Tenho acorrentado as palavras, não todas, mas as minhas palavras, os meus tais devaneios.
Hoje deparei-me com algo que me fez ressurgir. A minha ausência foi notada, e isso, de certa forma fez-me despertar para o meu verdadeiro eu. Eu não sou aquela que se aconchega nos lençóis e permite-se não pensar em mais nada.
Nos meus silêncios, a mente fervilha e jamais deixei de extravasar o que senti, a revolta, a dor, a felicidade, as pequenas conquistas, as emoções, principalmente as emoções.
Do nada, senti vontade de me anestesiar, planar sobre os dias. Não sei onde andam as emoções, não as encontro, elas também não me encontram.
Mas as palavras saltitam na minha cabeça, não as escrevo, nem tão pouco as falo. Vão saltitando, e interiormente, dando respostas às minhas perguntas.
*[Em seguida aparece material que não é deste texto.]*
Lemma install_times_Some db (n : nat) :
  "messages" ∈ tables db → name_available db →
  install_times (S n) db = Some (installed db).
Proof.
  intros Ht Hname. revert db Ht Hname. induction n as [|n IH]; intros db Ht Hname.
  - change (install_times 1 db) with (install db ≫= install_times 0).
    by rewrite install_Some.
  - change (install_times (S (S n)) db) with (install db ≫= install_times (S n)).
    rewrite install_Some by done. cbn [mbind option_bind].
    rewrite IH; [by rewrite installed_idempotent | done | apply installed_name_available].
Qed.

(** The triggers on [messages] after a run, when there was no other. *)
Lemma installed_only_trigger db :
  (∀ name tg, triggers db !! ("messages", name) = Some tg →
              name = "messages_notify_trigger") →
  filter (λ entry, entry.1.1 = "messages") (triggers (installed db))
  = {[ ("messages", "messages_notify_trigger") := messages_notify_trigger ]}.
Proof.
  intros Honly. apply map_eq. intros [tbl name].
  destruct (decide ((tbl, name) = ("messages", "messages_notify_trigger")))
    as [->|Hne].
  - rewrite lookup_singleton_eq. apply map_lookup_filter_Some. split; [|done].
    apply lookup_insert_eq.
  - rewrite lookup_singleton_ne by done. apply map_lookup_filter_None.
    cbn. rewrite lookup_insert_ne by done.
    destruct (triggers db !! (tbl, name)) as [tg|] eqn:Hl; [right | by left].
    intros tg' [= <-] Htbl. cbn in Htbl. subst tbl.
    apply Honly in Hl. congruence.
Qed.

(** With no other trigger on [messages], a statement raises the one
    notification of [notify_message_change]. *)
Lemma installed_notifies_once db ev :
  (∀ name tg, triggers db !! ("messages", name) = Some tg →
              name = "messages_notify_trigger") →
  notifications (installed db) "messages" ev =
  [mkNotification "message_changes" (payload "messages" ev)].
Proof.
  intros Honly. unfold notifications.
  assert (filter (fired "messages" ev) (triggers (installed db))
          = {[ ("messages", "messages_notify_trigger") := messages_notify_trigger ]})
    as ->.
  { apply map_eq. intros [tbl name].
    destruct (decide ((tbl, name) = ("messages", "messages_notify_trigger")))
      as [->|Hne].
    - rewrite lookup_singleton_eq. apply map_lookup_filter_Some. split.
      + apply lookup_insert_eq.
      + split; [done|]. cbn. destruct ev; cbn; set_solver.
    - rewrite lookup_singleton_ne by done. apply map_lookup_filter_None.
      cbn. rewrite lookup_insert_ne by done.
      destruct (triggers db !! (tbl, name)) as [tg|] eqn:Hl; [right | by left].
      intros tg' [= <-] [Htbl _]. cbn in Htbl. subst tbl.
      apply Honly in Hl. congruence. }
  rewrite map_to_list_singleton. cbn.
  by rewrite lookup_insert_eq.
Qed.
Definition GPT_rephrase : string :=
  "I understand your message. Could you please rephrase or ask something else?".

(** The part of [generateResponse] that follows [await response.json()],
    for [data[0]?.generated_text] truthy.  On a value that is no string,
    [responseText.startsWith] is no function and the call throws. *)
Definition cleanGenerated (message : string) (generated : option Value)
  (orElse : string) : Result string :=
  match generated with
  | Some (VStr responseText) =>
      let responseText :=
        if JS.startsWith responseText message
        then trim (JS.substringFrom (String.length message) responseText)
        else responseText in
      Return (if JS.truthy responseText then responseText else orElse)
  | _ => Throw (Err "responseText.startsWith is not a function")
         (* a TypeError; its wording is the engine's and is never read *)
  end.

Definition GPT_generateResponse (message : string) : Result string :=
  tryCatch
    (response <- fetch {| url := GPT_apiUrl; prompt := message |} ;;
     if negb (ok response)
     then Return (generateFallbackResponse toLowerCase message)
     else
       data <- json response ;;
       if Json.isArray data
          && Json.truthy (Json.optGet (Json.first data) "generated_text")
       then cleanGenerated message
              (Json.optGet (Json.first data) "generated_text") GPT_rephrase
       else Return (generateFallbackResponse toLowerCase message))
    (fun _ => Return (generateFallbackResponse toLowerCase message)).
(* ===== verification/JsString.v ===== *)
(** * JavaScript strings and [String.prototype.trim]

    A JavaScript string is a sequence of UTF-16 code units; we model it as
    [list N], one [N] per code unit.  [App.js] inspects strings in two
    places: the emptiness test [!query.trim()] of [handleSubmit] (line 17)
    and the truthiness tests of JSX ([{error && ...}], line 55).  This file
    gives [trim] exactly as ECMAScript's TrimString (both ends, over the
    WhiteSpace and LineTerminator code points, all of which are single
    UTF-16 code units), string truthiness, and the lemmas the handlers'
    proofs use: a string trims to empty exactly when every code unit is
    white space. *)

From S2P Require Import Prelude.
From Stdlib Require Import ZArith NArith String Ascii.
From stdpp Require Import base list decidable.

(** A JavaScript string value: its UTF-16 code units. *)
Abbreviation jstr := (list N).

(** Literals: an ASCII Rocq string read as the JavaScript string with the
    same characters (ASCII characters are one code unit each). *)
Definition js (s : string) : jstr := map N_of_ascii (list_ascii_of_string s).

Module JsString.
Local Open Scope N_scope.

(** ECMAScript LineTerminator: LF, CR, LINE SEPARATOR, PARAGRAPH SEPARATOR. *)
Definition is_line_terminator (c : N) : bool :=
  (c =? 0x0A) || (c =? 0x0D) || (c =? 0x2028) || (c =? 0x2029).

(** ECMAScript WhiteSpace: TAB, VT, FF, ZWNBSP, and the Unicode category Zs
    (SPACE, NO-BREAK SPACE, OGHAM SPACE MARK, EN QUAD .. HAIR SPACE,
    NARROW NO-BREAK SPACE, MEDIUM MATHEMATICAL SPACE, IDEOGRAPHIC SPACE). *)
Definition is_white_space (c : N) : bool :=
  (c =? 0x09) || (c =? 0x0B) || (c =? 0x0C) || (c =? 0xFEFF) ||
  (c =? 0x20) || (c =? 0xA0) || (c =? 0x1680) ||
  ((0x2000 <=? c) && (c <=? 0x200A)) ||
  (c =? 0x202F) || (c =? 0x205F) || (c =? 0x3000).

(** The code units [trim] removes. *)
Definition is_trim_space (c : N) : bool := is_white_space c || is_line_terminator c.

(** TrimString, start side. *)
Fixpoint trim_start (s : jstr) : jstr :=
  match s with
  | [] => []
  | c :: s' => if is_trim_space c then trim_start s' else s
  end.

(** TrimString, end side. *)
Definition trim_end (s : jstr) : jstr := rev (trim_start (rev s)).

(** [String.prototype.trim]: TrimString with where = start+end. *)
Definition trim (s : jstr) : jstr := trim_end (trim_start s).

(** ToBoolean on a string: only the empty string is falsy. *)
Definition str_truthy (s : jstr) : bool :=
  match s with [] => false | _ :: _ => true end.

(** A string that is blank: [trim] leaves nothing, so [!s.trim()] holds. *)
Definition blank (s : jstr) : bool := negb (str_truthy (trim s)).

(** ** Lemmas *)

Lemma trim_start_nil_iff s :
  trim_start s = [] <-> Forall (fun c => is_trim_space c = true) s.
Proof.
  induction s as [|c s IH]; simpl; [split; auto|].
  destruct (is_trim_space c) eqn:E.
  - rewrite IH. split; [by constructor | by inversion 1].
  - split; [discriminate | inversion 1; congruence].
Qed.

Lemma trim_start_head s c s' :
  trim_start s = c :: s' -> is_trim_space c = false.
Proof.
  induction s as [|d s IH]; simpl; [discriminate|].
  destruct (is_trim_space d) eqn:E; [exact IH | congruence].
Qed.

Lemma trim_nil_iff s :
  trim s = [] <-> Forall (fun c => is_trim_space c = true) s.
Proof.
  unfold trim, trim_end. rewrite rev_nil_iff, trim_start_nil_iff.
  split.
  - intros Hr%Forall_rev. rewrite rev_involutive in Hr.
    destruct (trim_start s) as [|c t] eqn:E; [by apply trim_start_nil_iff|].
    inversion Hr as [|? ? Hc]. by rewrite (trim_start_head s c t E) in Hc.
  - intros H. apply trim_start_nil_iff in H as ->. constructor.
Qed.

(** A blank string is exactly one made of white space and line terminators. *)
Lemma blank_iff s : blank s = true <-> Forall (fun c => is_trim_space c = true) s.
Proof.
  unfold blank. rewrite <- trim_nil_iff.
  destruct (trim s); simpl; split; done.
Qed.

End JsString.

(* ===== verification/JsValue.v ===== *)
(** * JavaScript values, exceptions and property reads

    The values [App.js] handles that come from outside are the body of the
    backend's reply ([response.data], line 29) and what is stored from it in
    the [results] state: whatever JSON the backend sent, or a string when
    the body was not JSON (axios keeps the raw text then).  [jval] is that
    domain plus [undefined], which a read of a missing property yields.
    A Number is [JNum z] when its value is the integer [z], and otherwise
    [JDec neg m e], the value (-1)^neg * m * 10^e with [m] not a multiple
    of 10 and [e < 0]: numbers keep the exact decimal value of the literal
    they come from, where JavaScript rounds it to a double (see the root
    file for what this changes).  An object keeps its members in source
    order, and a read sees the last binding of a key, as [JSON.parse] does
    with duplicate keys.

    [get_prop v k] is [v.k] (ECMAScript [[Get]]) for the keys the code
    reads: "contexts", "length", "source_title", "text_snippet",
    "source_url".  None of them is an array index or a member of a built-in
    prototype, so the read is the own data property of an object, [length]
    of an array or string, and [undefined] otherwise; a read of [null] or
    [undefined] throws a TypeError.  [call_map] is [v.map(f)] (line 59). *)

From Stdlib Require Import ZArith NArith String Ascii.
From stdpp Require Import base list decidable.
From S2P Require Import Prelude JsString.

#[local] Set Warnings "-register-all".
Inductive jval : Type :=
| JUndefined
| JNull
| JBool (b : bool)
| JNum (z : Z)
| JDec (neg : bool) (m : positive) (e : Z)
| JStr (s : jstr)
| JArr (elems : list jval)
| JObj (props : list (jstr * jval)).

(** Induction over values, through array elements and member values. *)
Section jval_ind_nested.
Variable P : jval -> Prop.
Hypothesis H_undef : P JUndefined.
Hypothesis H_null : P JNull.
Hypothesis H_bool : forall b, P (JBool b).
Hypothesis H_num : forall z, P (JNum z).
Hypothesis H_dec : forall neg m e, P (JDec neg m e).
Hypothesis H_str : forall s, P (JStr s).
Hypothesis H_arr : forall l, Forall P l -> P (JArr l).
Hypothesis H_obj : forall kvs, Forall (fun kv => P kv.2) kvs -> P (JObj kvs).

Fixpoint jval_ind' (v : jval) : P v :=
  match v with
  | JUndefined => H_undef
  | JNull => H_null
  | JBool b => H_bool b
  | JNum z => H_num z
  | JDec neg m e => H_dec neg m e
  | JStr s => H_str s
  | JArr l => H_arr l
      ((fix go (l : list jval) : Forall P l :=
          match l with
          | [] => Forall_nil_2 _
          | x :: l' => Forall_cons_2 _ _ _ (jval_ind' x) (go l')
          end) l)
  | JObj kvs => H_obj kvs
      ((fix go (kvs : list (jstr * jval)) : Forall (fun kv => P kv.2) kvs :=
          match kvs with
          | [] => Forall_nil_2 _
          | kv :: kvs' => Forall_cons_2 _ _ _ (jval_ind' kv.2) (go kvs')
          end) kvs)
  end.
End jval_ind_nested.

(** Structural equality of values, decided. *)
Fixpoint jval_eqb (x y : jval) : bool :=
  match x, y with
  | JUndefined, JUndefined | JNull, JNull => true
  | JBool a, JBool b => Bool.eqb a b
  | JNum a, JNum b => Z.eqb a b
  | JDec n1 m1 e1, JDec n2 m2 e2 => Bool.eqb n1 n2 && Pos.eqb m1 m2 && Z.eqb e1 e2
  | JStr a, JStr b => bool_decide (a = b)
  | JArr l1, JArr l2 =>
      (fix go (l1 l2 : list jval) : bool :=
         match l1, l2 with
         | [], [] => true
         | a :: r1, b :: r2 => jval_eqb a b && go r1 r2
         | _, _ => false
         end) l1 l2
  | JObj k1, JObj k2 =>
      (fix go (k1 k2 : list (jstr * jval)) : bool :=
         match k1, k2 with
         | [], [] => true
         | (ka, a) :: r1, (kb, b) :: r2 => bool_decide (ka = kb) && jval_eqb a b && go r1 r2
         | _, _ => false
         end) k1 k2
  | _, _ => false
  end.

(** The exceptions that can be thrown in the modelled code paths. *)
Inductive exn : Type :=
| TypeErrorRead (key : jstr)
    (** reading [key] of [undefined] or [null] *)
| TypeErrorNotFunction (key : jstr)
    (** calling [x.key(...)] when [x.key] is not a function *)
| TypeErrorToPrimitive
    (** converting an object none of whose [toString]/[valueOf] is callable *)
| AxiosError (code : option jstr) (status : option Z)
    (** a rejected [axios.post]: its [code] (which axios leaves undefined for
        some statuses) and the response status, if there was a response *)
| ReactInvalidChild
    (** React: "Objects are not valid as a React child" *).

Abbreviation js_res A := (outcome exn A).

(** The value of the last member named [k], as [JSON.parse] keeps it. *)
Fixpoint assoc_last (k : jstr) (kvs : list (jstr * jval)) : option jval :=
  match kvs with
  | [] => None
  | (k', v) :: rest =>
      match assoc_last k rest with
      | Some w => Some w
      | None => if decide (k = k') then Some v else None
      end
  end.

(** [v.k] for a key that is neither an array index nor a prototype member. *)
Definition get_prop (v : jval) (k : jstr) : js_res jval :=
  match v with
  | JUndefined | JNull => Throw (TypeErrorRead k)
  | JObj kvs => Ret (default JUndefined (assoc_last k kvs))
  | JArr l => Ret (if decide (k = js "length") then JNum (Z.of_nat (length l)) else JUndefined)
  | JStr s => Ret (if decide (k = js "length") then JNum (Z.of_nat (length s)) else JUndefined)
  | JBool _ | JNum _ | JDec _ _ _ => Ret JUndefined
  end.

(** [v.map(f)]: only arrays have a callable [map]; [f] gets each element
    and its index, left to right. *)
Definition call_map {A} (v : jval) (f : jval -> nat -> js_res A) : js_res (list A) :=
  match v with
  | JArr l => omap_idx f 0 l
  | JUndefined | JNull => Throw (TypeErrorRead (js "map"))
  | _ => Throw (TypeErrorNotFunction (js "map"))
  end.

(** A decimal m * 10^e with [e < 0] does not round to zero: it is above
    half the least subnormal double, 2^-1075 (at 2^-1075 exactly, rounding
    to even gives +0). *)
Definition dec_nonzero (m : positive) (e : Z) : bool :=
  (10 ^ (- e) <? Z.pos m * 2 ^ 1075)%Z.

(** ToBoolean (JSON has no NaN). *)
Definition truthy (v : jval) : bool :=
  match v with
  | JUndefined | JNull => false
  | JBool b => b
  | JNum z => negb (Z.eqb z 0)
  | JDec _ m e => dec_nonzero m e
  | JStr s => JsString.str_truthy s
  | JArr _ | JObj _ => true
  end.

(** An object built from members [kvs], as a JavaScript object literal. *)
Definition obj (kvs : list (string * jval)) : jval :=
  JObj (map (fun kv => (js kv.1, kv.2)) kvs).

(** ** Lemmas *)

Lemma jval_eqb_eq x y : jval_eqb x y = true <-> x = y.
Proof.
  revert y. induction x as [| |b|z|n m e|s|l IH|kvs IH] using jval_ind';
    intros [| |b'|z'|n' m' e'|s'|l'|kvs']; simpl; try (split; congruence).
  - rewrite Bool.eqb_true_iff. split; congruence.
  - rewrite Z.eqb_eq. split; congruence.
  - rewrite !andb_true_iff, Bool.eqb_true_iff, Pos.eqb_eq, Z.eqb_eq. split; [intros [[-> ->] ->] | intros [= -> -> ->]]; auto.
  - rewrite bool_decide_eq_true. split; congruence.
  - revert l'. induction IH as [|a l Ha _ IHl]; intros [|b l']; try (split; congruence).
    rewrite andb_true_iff, Ha, IHl. split; [intros [-> [= ->]] | intros [= -> ->]]; auto.
  - revert kvs'. induction IH as [|[ka a] kvs Ha _ IHk]; intros [|[kb b] kvs'];
      try (split; congruence).
    simpl in Ha. rewrite !andb_true_iff, bool_decide_eq_true, Ha, IHk.
    split; [intros [[-> ->] [= ->]] | intros [= -> -> ->]]; auto.
Qed.

#[export] Instance jval_eq_dec : EqDecision jval.
Proof.
  intros x y. destruct (jval_eqb x y) eqn:E.
  - left. by apply jval_eqb_eq.
  - right. intros Heq%jval_eqb_eq. congruence.
Defined.

Lemma get_prop_nullish v k :
  (v = JUndefined \/ v = JNull) -> get_prop v k = Throw (TypeErrorRead k).
Proof. by intros [-> | ->]. Qed.

Lemma get_prop_ret_not_nullish v k w :
  get_prop v k = Ret w -> v <> JUndefined /\ v <> JNull.
Proof. destruct v; simpl; try discriminate; split; congruence. Qed.

Lemma call_map_array {A} l (f : jval -> nat -> js_res A) :
  call_map (JArr l) f = omap_idx f 0 l.
Proof. reflexivity. Qed.

Lemma call_map_non_array {A} v (f : jval -> nat -> js_res A) :
  (forall l, v <> JArr l) -> is_ret (call_map v f) = false.
Proof. destruct v; simpl; try done. intros H. by destruct (H elems). Qed.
Por ora, apenas me apetece agradecer a quem, intencionalmente ou não, me fez voltar.
Obrigada.
 
© Alexandra Carvalho
 
 

segunda-feira, 2 de dezembro de 2013

Poucas palavras há a dizer,
pareço gostar de estar em silêncio.
Faz-me bem, pelo menos.
Por ora, a poesia reconforta-me.
Lembra-me quem sou.
Isolo-me não raras vezes,
o mundo confunde-me,
e apenas a caneta e o papel me trazem de novo à realidade.
Não sei muita coisa,
mas esta sociedade parece estar a enganar-se a si própria.
Todos parecem caminhar para o lugar errado,
mas talvez, já seja eu a divagar.
Remeto-me novamente ao meu silêncio,
às paredes silenciosas do meu quarto,
às ondas que vão e vêm, no mar aqui ao lado.
Basta-me isso, ou talvez, desejo que apenas isso baste.